### [YOUR TASK]
Make an exact copy of every record that follows.

Records from a data collection:

..........

(** * Melody: the follow-along playback engine of the piano tutorial

    A shallow embedding of the two front-end engines of the repository:

    - [PianoLearningApp]: the enhanced engine (tempo, timers, notifications,
      keyboard stepping);
    - [PianoLearningAppMVP]: the first engine of [frontend/script.js]
      (finger heuristic, built-in sample sequence).

    JavaScript numbers that carry times are binary64 floats ([PrimFloat]);
    indices and MIDI codes are integers.  The page is a record of the
    elements the engine queries; the browser's timer table is a list of
    armed timers. *)

From Stdlib Require Import ZArith Bool List Lia Ascii String Floats.
Import ListNotations.

Set Implicit Arguments.

(** ** JavaScript numbers *)

Module JS.

Definition number := float.

(** [Math.max(a, b)]: NaN if either argument is NaN, the larger argument
    otherwise, with [+0] above [-0]. *)
Definition Math_max (a b : number) : number :=
  if (PrimFloat.is_nan a || PrimFloat.is_nan b)%bool then PrimFloat.nan
  else if PrimFloat.ltb a b then b
  else if PrimFloat.ltb b a then a
  else if (PrimFloat.is_zero a && PrimFloat.get_sign a)%bool then b
  else a.

(** The integer [n] as a number. *)
Definition of_nat (n : nat) : number :=
  PrimFloat.of_uint63 (Uint63.of_Z (Z.of_nat n)).

(** The Number value of a mathematical integer: the nearest binary64
    value, ties to even, infinite beyond the range. *)
Definition of_Z (z : Z) : number :=
  SF2Prim (binary_normalize prec emax z 0 false).

(** The integer that an integral number is, as its decimal spelling
    in an attribute reads; a fraction is cut off, and a number without
    a finite value reads as 0. *)
Definition to_int (x : number) : Z :=
  match Prim2SF x with
  | S754_finite s m e =>
      let v := if (0 <=? e)%Z then (Z.pos m * 2 ^ e)%Z
               else (Z.pos m / 2 ^ (- e))%Z in
      if s then (- v)%Z else v
  | _ => 0%Z
  end.

End JS.

(** ** Binary64 values with the sign bit set *)

(** The sign bit is set and the value is not NaN. *)
Definition sign_set (x : spec_float) : bool :=
  match x with
  | S754_zero s | S754_infinity s | S754_finite s _ _ => s
  | S754_nan => false
  end.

..........

### [SOLUTION TO THE PROBLEM]
(** * Melody: the follow-along playback engine of the piano tutorial

    A shallow embedding of the two front-end engines of the repository:

    - [PianoLearningApp]: the enhanced engine (tempo, timers, notifications,
      keyboard stepping);
    - [PianoLearningAppMVP]: the first engine of [frontend/script.js]
      (finger heuristic, built-in sample sequence).

    JavaScript numbers that carry times are binary64 floats ([PrimFloat]);
    indices and MIDI codes are integers.  The page is a record of the
    elements the engine queries; the browser's timer table is a list of
    armed timers. *)

From Stdlib Require Import ZArith Bool List Lia Ascii String Floats.
Import ListNotations.

Set Implicit Arguments.

(** ** JavaScript numbers *)

Module JS.

Definition number := float.

(** [Math.max(a, b)]: NaN if either argument is NaN, the larger argument
    otherwise, with [+0] above [-0]. *)
Definition Math_max (a b : number) : number :=
  if (PrimFloat.is_nan a || PrimFloat.is_nan b)%bool then PrimFloat.nan
  else if PrimFloat.ltb a b then b
  else if PrimFloat.ltb b a then a
  else if (PrimFloat.is_zero a && PrimFloat.get_sign a)%bool then b
  else a.

(** The integer [n] as a number. *)
Definition of_nat (n : nat) : number :=
  PrimFloat.of_uint63 (Uint63.of_Z (Z.of_nat n)).

(** The Number value of a mathematical integer: the nearest binary64
    value, ties to even, infinite beyond the range. *)
Definition of_Z (z : Z) : number :=
  SF2Prim (binary_normalize prec emax z 0 false).

(** The integer that an integral number is, as its decimal spelling
    in an attribute reads; a fraction is cut off, and a number without
    a finite value reads as 0. *)
Definition to_int (x : number) : Z :=
  match Prim2SF x with
  | S754_finite s m e =>
      let v := if (0 <=? e)%Z then (Z.pos m * 2 ^ e)%Z
               else (Z.pos m / 2 ^ (- e))%Z in
      if s then (- v)%Z else v
  | _ => 0%Z
  end.

End JS.

(** ** Binary64 values with the sign bit set *)

(** The sign bit is set and the value is not NaN. *)
Definition sign_set (x : spec_float) : bool :=
  match x with
  | S754_zero s | S754_infinity s | S754_finite s _ _ => s
  | S754_nan => false
  end.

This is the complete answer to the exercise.